Belgian distance runner Koen Naert sets sights on Gdynia for return to competitive action
Luckily, Koen Naert has the habit of writing things down.
As he sat – socially distanced, naturally – outside the meeting hotel for the Brussels Wanda Diamond League meeting in September, he smiled ruefully as he reflected on just how valuable this quirk is to him.
Fingers crossed, and further Covid-19 complications permitting, Belgium’s 31-year-old European marathon champion will have the opportunity to take part in his first race in almost a year when he participates at the World Athletics Half Marathon Championships Gdynia 2020 on 17 October.
“Luckily I am always writing everything down so if something goes good I write it down, for you will never know if you forget, so I am glad I wrote everything down,” he said. “So I have to read everything again because after 11 months it’s started fading away! So I am happy I can find it…
“These championships will be very important. I think it will be difficult for me to be in 100% optimal condition, because I need some other races to race a fast half marathon, so I need some 10km races to really hit the wall, and then I really can dig deep in a half marathon.
“And so I miss those other competitions, I think physically, but also mentally because, in the beginning you say ‘Oh, we will train base, because there are no competitions. A good base level is enough’.
“But if you have base level for four months, maybe you want to start to dig a little deeper, so I think the World Half Marathon Championships are perfect mid-goal for that.
“It will be good mentally for me, too, because I think that when I race in Gdynia it will be 11 months without competition, so when I was thinking about racing I really got excited and I really had to think deep like, ‘Oh, how did I do it again?’”
Naert, whose unexpected victory at the 2018 European Championships in Berlin was followed by a personal best of 2:07:39 at the following year’s Rotterdam Marathon, admits that preparations for the championships, which were shifted from their original date of 29 March because of the impact of the coronavirus pandemic, have been “very difficult”.
Originally, he explained, he had targeted the Valencia Half Marathon, set on a course conducive to fast times. But when that was cancelled he went back to the Belgian Athletics Federation – which helps fund his support team along with his kit sponsor, Asics – and asked them: “Is it too late to run in Gdynia?”

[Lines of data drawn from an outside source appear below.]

(* ===== verification/Mesi.v ===== *)
(** * MESI coherence in the cache hierarchy

    The controllers [MESIBottomCC], [MESITopCC], [MESICC] and [MESITerminalCC]
    (src/src/coherence_ctrls.h, .cpp) as [Cache::access] and
    [Cache::finishInvalidate] (src/src/cache.cpp) call them, over a tree of
    inclusive caches above [SimpleMemory] (src/src/mem_ctrls.cpp).

    The controllers keep one state and one directory entry per line of the cache
    and never mix lines, so the model follows one line address through the tree:
    [Absent] is [lineId == -1], [Line s e] the states of the line the array
    assigned.  Evictions are steps that can occur at any time at any cache, as
    the replacement policy decides.  Accesses hold the locks of the caches they
    visit; what can change between the unlock of a child and the lock of its
    parent is covered by the initial state of the request. *)

From S2P Require Import Prelude.

Inductive AccessType : Type := GETS | GETX | PUTS | PUTX.
Inductive InvType : Type := INV | INVX | FWD.
Inductive MESIState : Type := I | S | E | M.

#[global] Instance AccessType_eq_dec : EqDecision AccessType.
Proof. solve_decision. Defined.
#[global] Instance InvType_eq_dec : EqDecision InvType.
Proof. solve_decision. Defined.
#[global] Instance MESIState_eq_dec : EqDecision MESIState.
Proof. solve_decision. Defined.

(** [MESITopCC::Entry]. *)
Record Entry : Type := mkEntry {
  numSharers : Z;
  sharers : list bool;
  exclusive : bool
}.

Definition isEmpty (e : Entry) : bool := numSharers e =? 0.
Definition isExclusive (e : Entry) : bool := (numSharers e =? 1) && exclusive e.

(** [accLat] and [invLat] of the cache, its round trips to the parent and back. *)
Record lats : Type := mkLats { accLat : N; invLat : N; parentRTT : N; childRTT : N }.

(** A line that is not in the array knows the stale [exclusive] bit of the entry
    it will be given: an invalidation clears the sharers only. *)
Inductive slot : Type :=
  | Absent (stale : bool)
  | Line (s : MESIState) (e : Entry).

Inductive tree : Type := Node (lt : lats) (sl : slot) (kids : list tree).

Definition slot_state (sl : slot) : MESIState := match sl with Absent _ => I | Line s _ => s end.
Definition state_of (t : tree) : MESIState := match t with Node _ sl _ => slot_state sl end.

Definition set_state (t : tree) (s : MESIState) : tree :=
  match t with
  | Node lt (Line _ e) kids => Node lt (Line s e) kids
  | Node lt (Absent b) kids => Node lt (Absent b) kids
  end.

(** [bcc->isExclusive]. *)
Definition excl (s : MESIState) : bool := match s with E | M => true | _ => false end.

(** ** MESIBottomCC *)

Definition bcc_processInval (s : MESIState) (type : InvType) (wb : bool) : outcome (MESIState * bool) :=
  _ ← assert_ (negb (bool_decide (s = I)));
  match type with
  | INVX => _ ← assert_ (excl s); Ret (S, wb || bool_decide (s = M))
  | INV => Ret (I, wb || bool_decide (s = M))
  | FWD => _ ← assert_ (bool_decide (s = S)); Ret (s, wb)
  end.

Definition processWritebackOnAccess (s : MESIState) : outcome MESIState :=
  _ ← assert_ (excl s); Ret M.

(** ** MESITopCC *)

Section SendInvalidates.
(** [children[c]->invalidate(req)]: the new child, [*reqWriteback] and the cycle. *)
Context (inv : bool -> Z -> tree -> outcome (tree * bool * Z)).

(** The loop over the children that are sharers. *)
Fixpoint send_loop (type : InvType) (cycle : Z) (kids : list tree) (sh : list bool) (wb : bool) (maxCycle sentInvs : Z)
  : outcome (list tree * list bool * bool * Z * Z) :=
  match kids, sh with
  | k :: kids, true :: sh =>
      '(k, wb, resp) ← inv wb cycle k;
      let resp := resp + Z.of_N (match k with Node lt _ _ => childRTT lt end) in
      '(kids, sh, wb, maxCycle, sentInvs) ← send_loop type cycle kids sh wb (Z.max resp maxCycle) (sentInvs + 1);
      Ret (k :: kids, (match type with INV => false | _ => true end) :: sh, wb, maxCycle, sentInvs)
  | k :: kids, b :: sh =>
      '(kids, sh, wb, maxCycle, sentInvs) ← send_loop type cycle kids sh wb maxCycle sentInvs;
      Ret (k :: kids, b :: sh, wb, maxCycle, sentInvs)
  | kids, sh => Ret (kids, sh, wb, maxCycle, sentInvs)
  end.

Definition sendInvalidates (type : InvType) (e : Entry) (kids : list tree) (wb : bool) (cycle : Z)
  : outcome (Entry * list tree * bool * Z) :=
  if bool_decide (type = INVX) && negb (isExclusive e) then Ret (e, kids, wb, cycle)
  else if isEmpty e then Ret (e, kids, wb, cycle)
  else
    '(kids, sh, wb, maxCycle, sentInvs) ← send_loop type cycle kids (sharers e) wb cycle 0;
    _ ← assert_ (sentInvs =? numSharers e);
    match type with
    | INV => Ret (mkEntry 0 sh (exclusive e), kids, wb, maxCycle)
    | _ =>
        _ ← assert_ (exclusive e);
        _ ← assert_ (numSharers e =? 1);
        Ret (mkEntry (numSharers e) sh false, kids, wb, maxCycle)
    end.

Definition tcc_processInval (type : InvType) (e : Entry) (kids : list tree) (wb : bool) (cycle : Z)
  : outcome (Entry * list tree * bool * Z) :=
  match type with
  | FWD => Ret (e, kids, wb, cycle)
  | _ => sendInvalidates type e kids wb cycle
  end.
End SendInvalidates.

(** [Cache::finishInvalidate] with [MESICC::processInv]; for a cache without
    children it is [MESITerminalCC::processInv]. *)
Fixpoint invalidate (type : InvType) (wb : bool) (cycle : Z) (t : tree) : outcome (tree * bool * Z) :=
  match t with
  | Node lt sl kids =>
      let respCycle := cycle + Z.of_N (invLat lt) in
      match sl with
      | Absent b => Ret (Node lt (Absent b) kids, wb, respCycle)
      | Line s e =>
          '(e, kids, wb, respCycle) ← tcc_processInval (invalidate type) type e kids wb respCycle;
          '(s, wb) ← bcc_processInval s type wb;
          Ret (Node lt (Line s e) kids, wb, respCycle)
      end
  end.

(** [MESITopCC::processAccess] for child [i] of [kids]; [*childState] is the state
    of that child.  [PUTX_KEEPEXCL] is never set by the sources. *)
Definition tcc_processAccess (type : AccessType) (i : nat) (haveExclusive noexcl : bool) (e : Entry) (kids : list tree)
  (cycle : Z) : outcome (Entry * list tree * MESIState * bool * Z) :=
  let sharer := default false (sharers e !! i) in
  let put :=
    _ ← assert_ sharer;
    Ret (mkEntry (numSharers e - 1) (<[i := false]> (sharers e)) (exclusive e), kids, I, false, cycle) in
  match type with
  | PUTX => _ ← assert_ (isExclusive e); put
  | PUTS => put
  | GETS =>
      if isEmpty e && haveExclusive && negb noexcl then
        Ret (mkEntry 1 (<[i := true]> (sharers e)) true, kids, E, false, cycle)
      else
        _ ← assert_ (negb sharer);
        '(e, kids, wb, resp) ←
          (if isExclusive e then sendInvalidates (invalidate INVX) INVX e kids false cycle
           else Ret (e, kids, false, cycle));
        _ ← assert_ (negb (isExclusive e));
        Ret (mkEntry (numSharers e + 1) (<[i := true]> (sharers e)) false, kids, S, wb, resp)
  | GETX =>
      _ ← assert_ haveExclusive;
      e ← (if sharer then
             _ ← assert_ (negb (isExclusive e));
             Ret (mkEntry (numSharers e - 1) (<[i := false]> (sharers e)) (exclusive e))
           else Ret e);
      '(e, kids, wb, resp) ← sendInvalidates (invalidate INV) INV e kids false cycle;
      let e := mkEntry (numSharers e + 1) (<[i := true]> (sharers e)) true in
      _ ← assert_ (numSharers e =? 1);
      Ret (e, kids, M, wb, resp)
  end.

(** [CheckForMESIRace]: whether to skip the access, and its type. *)
Definition CheckForMESIRace (type : AccessType) (state initialState : MESIState) : outcome (bool * AccessType) :=
  if bool_decide (state = initialState) then Ret (false, type) else
  match type with
  | PUTS | PUTX =>
      if bool_decide (state = I) then Ret (true, type)
      else _ ← assert_ (bool_decide (state = S)); Ret (false, PUTS)
  | GETX =>
      _ ← assert_ (bool_decide (initialState = S));
      _ ← assert_ (bool_decide (state = I));
      Ret (false, type)
  | GETS => Stop Panicked
  end.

It wasn’t. So Naert now has a focus, albeit one for which he has prepared in a way he would never have envisaged a year ago. Earlier in 2020, Naert had spoken of running 200 kilometres a week, but that target was soon modified.
“Not in Covid-19 times,” he said. “I think I was actually doing 140, 150km a week, because I knew there weren’t any competitions in the near future. If you are in April or May, I can’t remember when the European Championships got cancelled, but if you know they will be cancelled for August, and you are three months away from that, you don’t have to peak in that period.
“So I decided with my coach, Raymond Van Paemel, that I would work on other points and take another shot next year for the Olympics. I didn’t take a rest or anything, but I took it a little bit easier so that the body had more time to recover because since 2017 all the marathons and races I did were great, but my body was glad it had a few months to reload actually.
“It wouldn’t be ideal for 2020, but I think that 2020 is already lost for us on the road. So we gambled and we are aiming for a fantastic 2021.”